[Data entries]
(** * Ordered schema properties (package spec, file properties.go)

A shallow embedding of [OrderSchemaItems] and [SchemaProperties] and of
the parts of the Go runtime and standard library they call
([reflect], [sort], [encoding/json], the [orderedmap] package), followed
by the properties proved about them. *)

From Stdlib Require Import ZArith String Ascii List Lia Permutation DecimalString.
From stdpp Require Import base option list gmap strings fin_maps sorting.

Open Scope Z_scope.
Open Scope nat_scope.

(** Go's [[]byte]: a sequence of bytes.  A Go [string] is a byte sequence
    too; it is kept as [string] and written into a buffer byte by byte. *)
Abbreviation bytes := (list ascii).

Definition WriteString (buf : bytes) (s : string) : bytes :=
  buf ++ list_ascii_of_string s.

(** The byte 0x22, the double quote. *)
Definition dquote : ascii := "034"%char.
Definition backslash : ascii := "092"%char.

(** ** Panics

A Go expression either yields a value or panics.  [recover] in a
deferred function turns the panic of the body into a normal return. *)

Inductive exn (A : Type) : Type :=
| Val (a : A)
| Panic (msg : string).
Arguments Val {A} a.
Arguments Panic {A} msg.

#[global] Instance exn_ret : MRet exn := @Val.
#[global] Instance exn_bind : MBind exn := λ A B f m,
  match m with
  | Val a => f a
  | Panic msg => Panic msg
  end.

Definition recovering {A} (body : exn A) (deferred : string → exn A) : exn A :=
  match body with
  | Val a => Val a
  | Panic msg => deferred msg
  end.

(** ** Dynamic values and package reflect

The value read from the extension map has a dynamic type.  [VInt] and
[VInt64] are values of signed integer kinds, [VNil] is the nil
interface, and [VOther T] is a value of any type [T] that is neither
bool, a signed integer kind nor a string kind (float64, a map, a
channel, ...); [T] is the name reflect prints for the type. *)

Inductive value : Type :=
| VNil
| VBool (b : bool)
| VInt (n : Z)
| VInt64 (n : Z)
| VString (s : string)
| VOther (T : string).
(** * Verification of [examples/slog.py]

    A shallow embedding of the sparse-logistic-regression example script
    and proofs of the properties stated about it.

    Conventions of the embedding.
    - A float64 value is a rational number ([Q]); arithmetic is exact and
      equations between computed numbers are stated with [==].  Rounding,
      infinities and NaN are not part of this model; the kernel and the
      mixture statistics are given a second time over binary64 floats
      ([kernel_f64], [gaussian_mixture_stats_f64]), and the last part of
      the file shows where rounding makes the two differ.
    - A numpy / jax array is its shape together with its indexing function.
    - A Python exception is a value of [exn]; code that can raise returns
      a [result].
    - Functions of the array framework whose value cannot be computed on
      rationals ([exp], [sqrt], Cholesky factorisation, triangular solves),
      the random generators and the sampler are parameters of the
      development, exactly as they are imports of the script. *)

From Stdlib Require Import List Bool Arith ZArith QArith Qabs Qfield Lia Lqa String.
From Stdlib Require Import Morphisms Permutation.
From Stdlib Require Import DecimalString.
From Corelib Require Import PrimFloat.
Import ListNotations.

Open Scope Q_scope.

(** ** Exceptions *)

Inductive exn : Type :=
| AssertionError
| IndexError
| ValueError
| TypeError.

Inductive result (A : Type) : Type :=
| Ok (a : A)
| Raise (e : exn).

Arguments Ok {A} a.
Arguments Raise {A} e.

WHAT TO DO
Using the data above, reproduce exactly the lines between those holding "Conventions of the embedding." and "([kernel_f64], [gaussian_mixture_stats_f64]), and", inclusive, and no others.

RESULT FOR THIS EXERCISE
    Conventions of the embedding.
    - A float64 value is a rational number ([Q]); arithmetic is exact and
      equations between computed numbers are stated with [==].  Rounding,
      infinities and NaN are not part of this model; the kernel and the
      mixture statistics are given a second time over binary64 floats
      ([kernel_f64], [gaussian_mixture_stats_f64]), and the last part of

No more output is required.